I am currently designing a database for a small business to track documents. Their scheme of issuing documents for every job is so complex that I ended up having a number of many-to-many "intermediary subtables" with consists of a mapping of the primary keys of two tables:
In fact, i have 15 of these tables. As I said, the design was a complex one to accommodate future modifications in the way the physical documents are handled. Therefore, some of these tables may hold only 1 row for the next year and some may not even contain a row up until the time the owner decides to re-design the database.
Owing to the complexity of the database design and to the number of tables to be tracked, I was thinking of doing an optimization:
where mapping_type shall indentify which kind of primary keys initial_id and secondary_id are. For example, if initial_id is an invoice number and secondary_id is a receipt number, mapping_type would be INV-RCPT. Unique codes shall be used for the other mapping types.
I am seriously thinking of adopting this scheme. Comments will be highly appreciated!
Why? Simply so that you hve less tables? But you will have thrown away referential integrity (foreign keys), and your queries will be no simpler (in fact, somewhat more complex). So what is the real benefit of doing this?
yes i agree. I also find that the use of outer joins will be a more of an occurance if im querying an all-encompassing single table - again due to filtering, similar to your previous point - although this is specific to my own experiences.
thanks andrew! well, yes, aside from the trivial benefit of having less tables, I was thinking of the occurence of some tables being wasted if not used. As I said, some of the tables may hold only 1 row for the next year and some may not even have the benefit of having any row at all.
Another thing is, the application will be heavily using a function to check if a particular M:M relationship exists. The scenario is actually like this: an order may have an invoice, and an invoice may have a receipt. Also, an order may be issued a receipt directly. The order is paid if a receipt for it exists. The M:M tables would be:
To see if the the order has been paid already, I have to see if an M:M for the particular order exists in the invoice_receipt or in the order_receipt table. If I have used the one-big-table approach, I would only checked one table only; whereas in this one, I first have to check invoice_receipt and if it does not exist, check order_receipt.
This scenario repeats at least 5 times on different combinations for the project.
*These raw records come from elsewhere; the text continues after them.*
(** * Reference batch normalization (mkl-dnn, [src/cpu/ref_batch_normalization.cpp])

    A shallow embedding of [ref_batch_normalization_fwd_t::execute_forward]
    and [ref_batch_normalization_bwd_t::execute_backward].

    - The kernels are templates over the element type; the arithmetic they
      use is collected in the class [Arith].  The instance of the source,
      [data_type::f32], is [F32.arith]: IEEE-754 binary32 with binary64
      intermediates, every operation rounded on its own.  What does not
      depend on the arithmetic is proved for every instance of the class.
    - The formulas of the specification are written over the reals in the
      module [Spec]; [SF2R] is the real number a binary32 value denotes, so
      that what a kernel leaves in a buffer can be compared with them.
    - A buffer is a map from physical offsets to elements; the buffers of one
      invocation are distinct objects.  Reads and writes outside a buffer are
      undefined behaviour in the source and are not modelled.
    - A memory descriptor is the function [off] from logical indices to a
      physical offset; [memory_desc_wrapper] itself is not part of the file
      under study and is taken as a parameter.
    - [#pragma omp parallel for] over the channels is modelled by running the
      loop body once per channel; [fwd_run_channels] and [bwd_run_channels]
      take the order in which the channels are served. *)

From Stdlib Require Import ZArith List Lia Permutation Bool.
From Stdlib Require Import Reals Lra.
From Stdlib Require Import Floats.SpecFloat.
Import ListNotations.

Local Open Scope Z_scope.

(** ** Arithmetic of the element type *)

(** [data_t] is the element type of the template instance, [double] the C++
    type of [batch_norm_epsilon] and of the literal [1.]. *)
Class Arith : Type := {
  data_t : Type;
  double : Type;
  fadd : data_t -> data_t -> data_t;
  fsub : data_t -> data_t -> data_t;
  fmul : data_t -> data_t -> data_t;
  fdiv : data_t -> data_t -> data_t;
  of_int : Z -> data_t;            (* int -> data_t conversion *)
  to_double : data_t -> double;    (* data_t -> double promotion *)
  of_double : double -> data_t;    (* double -> data_t conversion on assignment *)
  dlit : Z -> double;              (* the double literals 1. and 0.0 *)
  dadd : double -> double -> double;
  ddiv : double -> double -> double;
  dsqrt : double -> double
}.

(** ** C++ [int] products *)

(** Two's complement wrap-around of a 32-bit [int]. *)
Definition wrap_int (z : Z) : Z := (z + 2 ^ 31) mod 2 ^ 32 - 2 ^ 31.

Definition int_mul (a b : Z) : Z := wrap_int (a * b).

(** ** Loops *)

(** The values taken by [i] in [for (int i = 0; i < n; ++i)]. *)
Definition range (n : Z) : list Z := map Z.of_nat (seq 0 (Z.to_nat n)).

Definition for_ {S : Type} (n : Z) (body : Z -> S -> S) (s : S) : S :=
  fold_left (fun s i => body i s) (range n) s.

(** The loop nest [for n < N; for h < H; for w < W]. *)
Definition for_nhw {S : Type} (N H W : Z) (body : Z -> Z -> Z -> S -> S) : S -> S :=
  for_ N (fun n => for_ H (fun h => for_ W (fun w => body n h w))).

(** The (n,h,w) triples in the order the loop nest visits them. *)
Definition nhw_order (N H W : Z) : list (Z * Z * Z) :=
  flat_map (fun n => flat_map (fun h => map (fun w => (n, h, w)) (range W)) (range H))
           (range N).

(** ** Memory descriptors and the primitive descriptor *)

Record memory_desc_wrapper : Type := { off : list Z -> Z }.

Section Kernels.

Context {A : Arith}.

Definition buffer : Type := Z -> data_t.

Definition store (b : buffer) (p : Z) (v : data_t) : buffer :=
  fun q => if q =? p then v else b q.

(** What [conf_] gives to the two kernels. *)
Record bnorm_conf : Type := {
  MB : Z;
  C : Z;
  H : Z;
  W : Z;
  batch_norm_epsilon : double;
  src_pd : memory_desc_wrapper;
  weights_pd : memory_desc_wrapper;
  diff_src_pd : memory_desc_wrapper;
  diff_weights_pd : memory_desc_wrapper;
  workspace_pd : memory_desc_wrapper
}.

(** *** Forward kernel *)

(** The memory the forward loop body works on: [dst], the workspace (absent
    when [ws == nullptr]) and the two locals [v_mean], [v_variance]. *)
Record fwd_state : Type := mk_fwd {
  f_dst : buffer;
  f_ws : option buffer;
  v_mean : data_t;
  v_variance : data_t
}.

(** [data_t *ws_mean = is_training ? &ws[0] : nullptr;]
    [data_t *ws_variance = is_training ? &ws[C] : nullptr;] *)
Definition fwd_ws_mean (cfg : bnorm_conf) : Z := 0.
Definition fwd_ws_variance (cfg : bnorm_conf) : Z := C cfg.

(** [data_t &mean = is_training ? ws_mean[c] : v_mean;] read and written. *)
Definition get_mean (cfg : bnorm_conf) (c : Z) (s : fwd_state) : data_t :=
  match f_ws s with
  | Some ws => ws (fwd_ws_mean cfg + c)
  | None => v_mean s
  end.

Definition set_mean (cfg : bnorm_conf) (c : Z) (v : data_t) (s : fwd_state) : fwd_state :=
  match f_ws s with
  | Some ws => mk_fwd (f_dst s) (Some (store ws (fwd_ws_mean cfg + c) v)) (v_mean s) (v_variance s)
  | None => mk_fwd (f_dst s) None v (v_variance s)
  end.

(** [data_t &variance = is_training ? ws_variance[c] : v_variance;] *)
Definition get_variance (cfg : bnorm_conf) (c : Z) (s : fwd_state) : data_t :=
  match f_ws s with
  | Some ws => ws (fwd_ws_variance cfg + c)
  | None => v_variance s
  end.

Definition set_variance (cfg : bnorm_conf) (c : Z) (v : data_t) (s : fwd_state) : fwd_state :=
  match f_ws s with
  | Some ws => mk_fwd (f_dst s) (Some (store ws (fwd_ws_variance cfg + c) v)) (v_mean s) (v_variance s)
  | None => mk_fwd (f_dst s) None (v_mean s) v
  end.

Definition set_dst (p : Z) (v : data_t) (s : fwd_state) : fwd_state :=
  mk_fwd (store (f_dst s) p v) (f_ws s) (v_mean s) (v_variance s).

(** The body of the loop over [c] of [execute_forward]. *)
Definition fwd_channel (cfg : bnorm_conf) (src scaleshift : buffer) (c : Z)
    (s : fwd_state) : fwd_state :=
  let data_d := src_pd cfg in
  let scaleshift_d := weights_pd cfg in
  let N := MB cfg in
  let eps := batch_norm_epsilon cfg in
  (* mean = variance = 0; *)
  let s := set_variance cfg c (of_int 0) s in
  let s := set_mean cfg c (get_variance cfg c s) s in
  (* mean += src[data_d.off(n, c, h, w)]; *)
  let s := for_nhw N (H cfg) (W cfg) (fun n h w s =>
             set_mean cfg c (fadd (get_mean cfg c s) (src (off data_d [n; c; h; w]))) s) s in
  (* mean /= W * N * H; *)
  let s := set_mean cfg c
             (fdiv (get_mean cfg c s) (of_int (int_mul (int_mul (W cfg) N) (H cfg)))) s in
  (* data_t m = src[...] - mean; variance += m*m; *)
  let s := for_nhw N (H cfg) (W cfg) (fun n h w s =>
             let m := fsub (src (off data_d [n; c; h; w])) (get_mean cfg c s) in
             set_variance cfg c (fadd (get_variance cfg c s) (fmul m m)) s) s in
  (* variance = 1. / sqrt(variance/(W * H * N) + eps); *)
  let s := set_variance cfg c
             (of_double
                (ddiv (dlit 1)
                   (dsqrt (dadd (to_double (fdiv (get_variance cfg c s)
                                               (of_int (int_mul (int_mul (W cfg) (H cfg)) N))))
                                eps)))) s in
  (* dst[d_off] = scaleshift[sm_off] * (src[d_off] - mean) * variance + scaleshift[sv_off]; *)
  for_nhw N (H cfg) (W cfg) (fun n h w s =>
    let d_off := off data_d [n; c; h; w] in
    let sm_off := off scaleshift_d [0; c] in
    let sv_off := off scaleshift_d [1; c] in
    set_dst d_off
      (fadd (fmul (fmul (scaleshift sm_off) (fsub (src d_off) (get_mean cfg c s)))
                  (get_variance cfg c s))
            (scaleshift sv_off)) s) s.

(** The loop over the channels, served in the order [cs]. *)
Definition fwd_run_channels (cfg : bnorm_conf) (src scaleshift : buffer)
    (cs : list Z) (s : fwd_state) : fwd_state :=
  fold_left (fun s c => fwd_channel cfg src scaleshift c s) cs s.

(** [v_mean] and [v_variance] are declared without an initial value in every
    iteration and assigned before they are read; they start here at zero. *)
Definition fwd_init (dst : buffer) (ws : option buffer) : fwd_state :=
  mk_fwd dst ws (of_int 0) (of_int 0).

(** [execute_forward]: the caller's [dst] and [ws] (absent for a null
    pointer) after the call. *)
Definition execute_forward (cfg : bnorm_conf) (src scaleshift dst : buffer)
    (ws : option buffer) : buffer * option buffer :=
  let s := fwd_run_channels cfg src scaleshift (range (C cfg)) (fwd_init dst ws) in
  (f_dst s, f_ws s).

(** *** Backward kernel *)

(** The memory the backward loop body writes: [diff_src] and
    [diff_scaleshift] (absent for a null pointer). *)
Record bwd_state : Type := mk_bwd {
  b_diff_src : buffer;
  b_diff_scaleshift : option buffer
}.

Definition set_diff_src (p : Z) (v : data_t) (s : bwd_state) : bwd_state :=
  mk_bwd (store (b_diff_src s) p v) (b_diff_scaleshift s).

(** [auto ws_mean = &ws[workspace_d.off(0)];]
    [auto ws_variance = &ws[workspace_d.off(C)];] *)
Definition bwd_ws_mean (cfg : bnorm_conf) : Z := off (workspace_pd cfg) [0].
Definition bwd_ws_variance (cfg : bnorm_conf) : Z := off (workspace_pd cfg) [C cfg].

(** The accumulation loop on the locals [(diff_gamma, diff_beta)]. *)
Definition bwd_accumulate (cfg : bnorm_conf) (src diff_dst : buffer) (c : Z)
    (mean : data_t) : data_t * data_t -> data_t * data_t :=
  let data_d := src_pd cfg in
  let diff_data_d := diff_src_pd cfg in
  for_nhw (MB cfg) (H cfg) (W cfg) (fun n h w acc =>
    let '(diff_gamma, diff_beta) := acc in
    (fadd diff_gamma (fmul (fsub (src (off data_d [n; c; h; w])) mean)
                           (diff_dst (off diff_data_d [n; c; h; w]))),
     fadd diff_beta (diff_dst (off diff_data_d [n; c; h; w])))).

(** The body of the loop over [c] of [execute_backward]. *)
Definition bwd_channel (cfg : bnorm_conf) (src diff_dst scaleshift ws : buffer) (c : Z)
    (s : bwd_state) : bwd_state :=
  let data_d := src_pd cfg in
  let diff_data_d := diff_src_pd cfg in
  let scaleshift_d := weights_pd cfg in
  let diff_scaleshift_d := diff_weights_pd cfg in
  let N := MB cfg in
  let mean := ws (bwd_ws_mean cfg + c) in
  let variance := ws (bwd_ws_variance cfg + c) in
  let gamma := scaleshift (off scaleshift_d [0; c]) in
  (* data_t diff_gamma = data_t(0); data_t diff_beta = data_t(0); *)
  let diff_gamma := of_int 0 in
  let diff_beta := of_int 0 in
  (* diff_gamma = 0.0; diff_beta = 0.0; *)
  let diff_gamma := of_double (dlit 0) in
  let diff_beta := of_double (dlit 0) in
  let '(diff_gamma, diff_beta) :=
    bwd_accumulate cfg src diff_dst c mean (diff_gamma, diff_beta) in
  (* diff_gamma *= variance; *)
  let diff_gamma := fmul diff_gamma variance in
  (* if (diff_scaleshift) { ... } *)
  let s :=
    match b_diff_scaleshift s with
    | Some dss =>
        mk_bwd (b_diff_src s)
          (Some (store (store dss (off diff_scaleshift_d [0; c]) diff_gamma)
                       (off diff_scaleshift_d [1; c]) diff_beta))
    | None => s
    end in
  for_nhw N (H cfg) (W cfg) (fun n h w s =>
    let o := off diff_data_d [n; c; h; w] in
    (* diff_src[o] = diff_dst[o] - diff_beta/(W*H*N)
                     - (src[..] - mean)*diff_gamma*variance/(W*H*N); *)
    let s := set_diff_src o
               (fsub (fsub (diff_dst o)
                           (fdiv diff_beta (of_int (int_mul (int_mul (W cfg) (H cfg)) N))))
                     (fdiv (fmul (fmul (fsub (src (off data_d [n; c; h; w])) mean) diff_gamma)
                                 variance)
                           (of_int (int_mul (int_mul (W cfg) (H cfg)) N)))) s in
    (* diff_src[o] *= gamma*variance; *)
    set_diff_src o (fmul (b_diff_src s o) (fmul gamma variance)) s) s.
Lemma tail_match whole w1 m d w2 p g :
  spaces rt w1 -> spaces rt w2 -> no_lf p ->
  (ci_same rt (py "стор") m = true /\ (d = [] \/ d = [0x2E%N]) \/
   ci_same rt (py "page") m = true /\ d = []) ->
  (d = [] -> dot_free (w2 ++ p)) ->
  rmatch rt citation_tail whole (w1 ++ m ++ d ++ w2 ++ p) g ret
  = Some ([], (2%nat, lstrip rt p) :: g).
Proof.
  intros H1 H2 Hp Hm Hd. rewrite tail_unfold.
  assert (Hk : is_Some (after_marker rt whole (w2 ++ p) g)) by apply after_marker_total.
  assert (Hpre : ci_prefix rt (py "стор") (m ++ d ++ w2 ++ p)
                 || ci_prefix rt (py "page") (m ++ d ++ w2 ++ p) = true).
  { destruct Hm as [[Hm _]|[Hm _]].
    - now rewrite (ci_same_prefix rt (py "стор") m).
    - rewrite (ci_same_prefix rt (py "page") m) by exact Hm. apply orb_true_r. }
  apply star_app; [exact H1|].
  assert (E : star rt CSpace (m ++ d ++ w2 ++ p)
                (fun s' => rmatch rt page_marker whole s' g (after_marker rt whole))
              = rmatch rt page_marker whole (m ++ d ++ w2 ++ p) g (after_marker rt whole)).
  { apply marker_prefix_lstrip in Hpre.
    destruct (m ++ d ++ w2 ++ p) as [|c x]; [reflexivity|].
    simpl in Hpre. destruct (isspace rt c) eqn:Hc.
    - exfalso. destruct (lstrip_suffix rt x) as (a & Ex & _).
      rewrite Hpre in Ex. apply (f_equal length) in Ex.
      rewrite length_app in Ex. simpl in Ex. lia.
    - apply star_stop. exact Hc. }
  refine (eq_trans E _). clear E.
  destruct Hm as [[Hm [->| ->]]|[Hm ->]]; cbn [app].
  - rewrite marker_plain by auto. now apply after_marker_line.
  - rewrite marker_dotted by auto. now apply after_marker_line.
  - rewrite marker_plain by auto. now apply after_marker_line.
Qed.

Lemma match_here_unfold whole s :
  match_here rt citation_re whole s = star rt CAny s (after_title rt whole s).
Proof. reflexivity. Qed.

Lemma after_title_comma whole s b :
  after_title rt whole s (0x2C%N :: b) =
  rmatch rt citation_tail whole b [(1%nat, take (length s - S (length b)) s)] ret.
Proof. reflexivity. Qed.

Lemma after_title_sound whole s x r :
  after_title rt whole s x = Some r -> comma_marker rt x = true.
Proof.
  unfold after_title. cbn [rmatch cls_match]. destruct x as [|c b]; [discriminate|].
  destruct (N.eqb_spec c 0x2C) as [->|]; [|discriminate].
  fold (rmatch rt citation_tail whole b [(1%nat, take (length s - length b) s)] ret).
  intros H. apply tail_sound in H. simpl. now rewrite H.
Qed.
And also on this note, I would like to ask: in balancing good database design (avoid redundancy, avoid null, etc) versus speed in accessing data (redundant data exists but is taken care of by the application's front-end), where and how do we draw the line?
It seems that you are being driven towards a super-generic, everthing M:M everything else model because the requirements have not been clearly analysed. It is difficult to comment with so little background knowledge, but for example if the existence of one receipt associated with an order means that it has been paid then what would be the point of creaing a second receipt for that order? In other words, it seems that each order may be associated with just one receipt.
It still isn't clear to me how having one table simplifies the problem. To see if an order 123 has a receipt the SQL will be something like this with your approach:
from table_mapping or
where or.initial_id = 123
and mapping_type = 'ORDER-RCPT'
from table_mapping oi
join table_mapping ir on ir.primary_id = oi.secondary_id
where oi.primary_id = 123
and oi.mapping_type = 'ORDER-INV'
and ir.mapping_type = 'INV-RCPT'
where order_id = 123
from order_invoice oi
join invoice_receipt ir on ir.invoice_id = oi.invoice_id
where oi.order_id = 123
I wouldn't be unduly concerned about creating a few 2-column tables that have no rows or 1 row - they aren't going to break the bank, are they?
Generic database designs are something I haved ranted about before here.
Regarding redundancy vs. speed: in a typical OLTP database (i.e. not a data warehouse) you must avoid redundancy and the associated potential for data corruption during updates. Performance should normally be fine with a normalised, non-redundant database design provided appropriate indexes are created, optimiser stats gathered, etc.
Actually, there can exist more than one receipt for every invoice or order as partial payment is allowed. But you hit the point: OTLT. I guess I'm just not comfortable with a lot of database tables for a very simple project. But thanks for the help and will now start reading your blog
to avoid later problems on the use of so many tables, you must fully understand the overall need of the company. This can be avoided with proper gathering of data before design of various entities needed with proper normalization needed with thorough knowledge on how they relate with each other. (entity relationship)
Later problems on design can be avoided if the real problem is fully understood and customer needs is fully met.
If you want to make a new design, please take time to investigate all other possible needs of your clients.